One limitation of this study is that we do not have information on lung cancer incidence data for the entire Andalusian population. There are several population-based provincial cancer registries that so far have not produced information disaggregated by socio-economic level [54].

Secondly, the limitations of using a census tract deprivation index should be highlighted. The most important limitation is the possibility of ecological fallacy, which could explain the differences with the results obtained using individual educational attainment. It is also possible that the deprivation index has a stronger association with lung cancer mortality in urban than in rural areas, an issue that has not been addressed in our study, which does not discriminate between rural and urban residence. In any case, aggregate deprivation indices are still considered quite good proxies for individual deprivation [55]. In our setting the deprivation index is also fairly stable over time, with minimal changes when classifying census tracts into quintiles over a period of a decade (data not shown). In addition, the LDAP assigns to each individual all changes in the census tract of residence during the period under study. The possibility of a gender bias could also be raised, as we are using a unique index for each census tract and no gender-sensitive variables are included in the construction of the index. In general, similar to ours, the most commonly used deprivation indices are indistinguishable for women and men residing in the same small area. Moreover, since the associations are in the same direction as those obtained for educational attainment for both sexes and in almost all periods, we are fairly confident in the robustness of our results.

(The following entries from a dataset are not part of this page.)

Lemma wpf_bdata_get h V H P f sl bno b d off n (Q : bytes -> list lockid -> fsst -> gmap sleepid sleeplock -> Prop) :
  cache V H P f sl -> H !! bno = Some (b, d) -> 0 <= off -> 0 <= n -> off + n <= BSIZE ->
  Q (slice off n d) h f sl -> wpf h (bdata_get b off n) f sl Q.
Proof.
  intros C Hb Ho Hn Hs HQ. destruct (held_buf _ _ _ _ _ _ _ _ C Hb) as (x & _ & Hx & _ & _ & <- & K).
  unfold bdata_get. apply wpf_bind. eapply wpf_get_buf; [done|]. rewrite (bo_len _ _ _ _ _ _ _ _ K).
  destruct (Z.leb_spec 0 off), (Z.leb_spec 0 n), (Z.leb_spec (off + n) BSIZE); try lia. by apply wpf_ret.
Qed.

Lemma wpf_bdata_put h V H P f sl bno b d off l (Q : unit -> list lockid -> fsst -> gmap sleepid sleeplock -> Prop) :
  cache V H P f sl -> H !! bno = Some (b, d) -> 0 <= off -> off + len l <= BSIZE ->
  (forall f', cache V (<[bno := (b, splice off l d)]> H) P f' sl -> bufs_only f f' -> Q tt h f' sl) ->
  wpf h (bdata_put b off l) f sl Q.
Proof.
  intros C Hb Ho Hs HQ. destruct (held_buf _ _ _ _ _ _ _ _ C Hb) as (x & Hlt & Hx & Hd & E & <- & K).
  unfold bdata_put. apply wpf_bind. eapply wpf_get_buf; [done|]. pose proof (bo_len _ _ _ _ _ _ _ _ K) as Hl. rewrite Hl.
  destruct (Z.leb_spec 0 off), (Z.leb_spec (off + len l) BSIZE); try lia. cbn [andb]. apply wpf_put_buf, HQ; [|done].
  eapply (cache_same dev pid V H P V _ P f sl sl b x _ bno); try done.
  - intros c Hc. by rewrite lookup_insert_ne.
  - destruct K as [K1 K2 K3 K4 K5 K6]. rewrite E in *. split; simpl; rewrite ?E; try done.
    + rewrite length_splice by lia. done.
    + rewrite K3. do 2 f_equal. apply bool_decide_ext. rewrite lookup_insert_eq, Hb. naive_solver.
    + rewrite K4. case_decide; [|done]. unfold refs. rewrite lookup_insert_eq, Hb. repeat case_decide; naive_solver.
    + intros _. unfold content. by rewrite lookup_insert_eq.
  - intros a d. rewrite lookup_insert_eq. naive_solver.
  - intros Hn. by apply (ca_disk _ _ _ _ _ _ _ C).
  - intros d Hv. by eapply (ca_view _ _ _ _ _ _ _ C).
Qed.

(** ** Writing to disk *)

Lemma wpf_bwrite V H P f sl bno b d (Q : unit -> list lockid -> fsst -> gmap sleepid sleeplock -> Prop) :
  cache V H P f sl -> H !! bno = Some (b, d) -> is_Some (V !! bno) ->
  (forall f' vd, cache (<[bno := d]> V) H P f' sl ->
     f' = set_vd vd (set_disk (mk_platter (<[bno := d]> (d_now (fs_disk f))) (d_now (fs_disk f) :: d_past (fs_disk f))) f) ->
     Q tt [] f' sl) ->
  wpf [] (bwrite b) f sl Q.
Proof.
  intros C Hb Hv HQ. destruct (held_buf _ _ _ _ _ _ _ _ C Hb) as (x & Hlt & Hx & Hd & E & <- & K).
  unfold bwrite. apply wpf_bind, wpf_holdingsleep; [set_solver|by eapply held_lock|]. cbn [negb].
  eapply rw_write; [apply C|done|done|apply K|by rewrite E; apply (ca_dom _ _ _ _ _ _ _ C)|].
  intros vd Hvd. apply (HQ _ vd); [|by rewrite E].
  pose proof (bo_len _ _ _ _ _ _ _ _ K) as Hl.
  eapply (cache_update dev pid V H P _ H P f _ sl sl b x bno); simpl; try done; try apply C.
  - intros k y Hk Hlt' Hy. split; [|exists y; by split; [|apply alike_refl]]. intros Hyd Hyb. apply Hk.
    apply (ca_uniq _ _ _ _ _ _ _ C k b bno); (split; [done|]); [by exists y|by exists x].
  - intros c Hc. by rewrite lookup_insert_ne.
  - destruct K as [K1 K2 K3 K4 K5 K6]. rewrite E in *. split; rewrite ?E; try done.
    intros _. rewrite <- K5 by done. unfold content. by rewrite Hb.
  - intros y Hy. simplify_eq. done.
  - intros a d Ha. rewrite Hb in Ha. naive_solver.
  - intros c Hc. rewrite E. by rewrite lookup_insert_ne.
  - intros _. by rewrite E, !lookup_insert_eq.
  - by rewrite E, !lookup_insert_eq.
  - intros d. rewrite E, lookup_insert_eq. naive_solver.
  - intros d. rewrite lookup_insert_eq. naive_solver.
Qed.

(** ** References kept by a transaction *)

Lemma cache_repin V H P P' f sl bno b d x' :
  cache V H P f sl -> H !! bno = Some (b, d) -> (forall c, c <> bno -> c ∈ P' <-> c ∈ P) ->
  (bno ∉ P' -> d_now (fs_disk f) !! bno = V !! bno) ->
  (forall x, fs_buf f !! b = Some x -> x' = set_brefcnt (refs H P' bno) x) ->
  cache V H P' (set_buf (<[b := x']> (fs_buf f)) f) sl.
Proof.
  intros C Hb HP Hd Hx'. destruct (held_buf _ _ _ _ _ _ _ _ C Hb) as (x & Hlt & Hx & Hdev & E & <- & K).
  rewrite (Hx' x Hx). eapply (cache_same dev pid V H P V H P' f sl sl b x _ bno); try done.
  - intros c Hc. split; [done|]. split; [done|]. by apply HP.
  - destruct K as [K1 K2 K3 K4 K5 K6]. split; simpl; try done. rewrite decide_True by done. by rewrite E.
  - intros a d Ha. rewrite Hb in Ha. naive_solver.
  - intros d Hv. by eapply (ca_view _ _ _ _ _ _ _ C).
Qed.

Lemma wpf_bpin h V H P f sl bno b d (Q : unit -> list lockid -> fsst -> gmap sleepid sleeplock -> Prop) :
  cache V H P f sl -> H !! bno = Some (b, d) -> bno ∉ P -> LBcache ∉ h ->
  (forall f', cache V H ({[bno]} ∪ P) f' sl -> bufs_only f f' -> Q tt h f' sl) ->
  wpf h (bpin b) f sl Q.
Proof.
  intros C Hb Hn Hh HQ. destruct (held_buf _ _ _ _ _ _ _ _ C Hb) as (x & Hlt & Hx & Hdev & E & <- & K).
  unfold bpin. apply wpf_bind, wpf_acquire; [done|done|]. apply wpf_bind, wpf_upd_buf; [by exists x|].
  rewrite <- (insert_alter _ _ x) by done. apply wpf_release, HQ; [|done].
  eapply (cache_repin V H P _ f sl bno b (b_data x)); [done|done|set_solver|set_solver|]. intros y Hy. simplify_eq.
  rewrite (bo_ref _ _ _ _ _ _ _ _ K), decide_True by done. f_equal.
  rewrite u32_small; unfold refs; rewrite Hb; repeat case_decide; set_solver by lia.
Qed.

Lemma wpf_bunpin h V H P f sl bno b d (Q : unit -> list lockid -> fsst -> gmap sleepid sleeplock -> Prop) :
  cache V H P f sl -> H !! bno = Some (b, d) -> bno ∈ P -> d_now (fs_disk f) !! bno = V !! bno -> LBcache ∉ h ->
  (forall f', cache V H (P ∖ {[bno]}) f' sl -> bufs_only f f' -> Q tt h f' sl) ->
  wpf h (bunpin b) f sl Q.
Proof.
  intros C Hb Hn Hv Hh HQ. destruct (held_buf _ _ _ _ _ _ _ _ C Hb) as (x & Hlt & Hx & Hdev & E & <- & K).
  unfold bunpin. apply wpf_bind, wpf_acquire; [done|done|]. apply wpf_bind, wpf_upd_buf; [by exists x|].
  rewrite <- (insert_alter _ _ x) by done. apply wpf_release, HQ; [|done].
  eapply (cache_repin V H P _ f sl bno b (b_data x)); [done|done|set_solver|done|]. intros y Hy. simplify_eq.
  rewrite (bo_ref _ _ _ _ _ _ _ _ K), decide_True by done. f_equal.
  rewrite u32_small; unfold refs; rewrite Hb; repeat case_decide; set_solver by lia.
Qed.

(** A block that the transaction keeps changes for the file system. *)
Lemma cache_view V H P f sl bno b d :
  cache V H P f sl -> H !! bno = Some (b, d) -> bno ∈ P -> is_Some (V !! bno) -> cache (<[bno := d]> V) H P f sl.
Proof.
  intros C Hb HP Hv. destruct (held_buf _ _ _ _ _ _ _ _ C Hb) as (x & Hlt & Hx & Hdev & E & <- & K).
  replace f with (set_buf (<[b := x]> (fs_buf f)) f) by (rewrite list_insert_id by done; by destruct f).
  pose proof (bo_len _ _ _ _ _ _ _ _ K) as Hl.
  eapply (cache_same dev pid V H P _ H P f sl sl b x _ bno); try done.
  - intros c Hc. by rewrite lookup_insert_ne.
  - destruct K as [K1 K2 K3 K4 K5 K6]. split; try done. intros _. rewrite <- K5 by done. unfold content. by rewrite E, Hb.
  - intros a d Ha. rewrite Hb in Ha. naive_solver.
  - rewrite lookup_insert_eq. naive_solver.
  - intros d. rewrite lookup_insert_eq. naive_solver.
Qed.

The results of our APC analysis must been interpreted with caution. As we previously mentioned in the methods section, the main drawback of this analysis lies in the fact that the three variables involved are mathematically linked, the so-called identification or identifiability problem. Different approaches have been used to try to solve this limitation. Unfortunately, any procedure requires a great deal of theoretical knowledge and strong assumptions about one of the three effects, and none is able to completely overcome the identification problem [56]. Another limitation regarding APC analysis is that variables related to one of the components may also be related to another. For instance, advances in medical treatment for lung cancer might affect all ages, thus producing period effects, or have an influence on specific age groups that could extend over a lifetime, thus yielding cohort effects [56]. Finally, another source of weakness in our study regarding APC models is that some results must be interpreted with caution because recent cohort effects are usually calculated with small numbers and could lead to erroneous inferences.

Conclusions

The present study has assessed socioeconomic inequalities in lung cancer mortality in a population cohort of 7.35 million individuals in a southern European country followed up between 2002 and 2016. Educational inequalities in lung cancer mortality in men increased due to an improvement in the more educated groups, among whom mortality was reduced in earlier cohorts, in relation to the decline in exposure to the main carcinogen, smoking. In women, there was an incipient reversal of the existing inequality in favour of those with less education, as it was among the most educated women that a reduction in mortality was observed in earlier cohorts. Our study reveals that APC analysis by education helps to uncover detailed changes in trends occurring in different socioeconomic and gender groups which, in combination with registers of smoking prevalence, provide important clues for action. Despite its limitations, this approach to the study of cancer inequalities allows for the assessment of gaps in historical and current tobacco policies and the identification of population groups that need to be prioritised for public health interventions.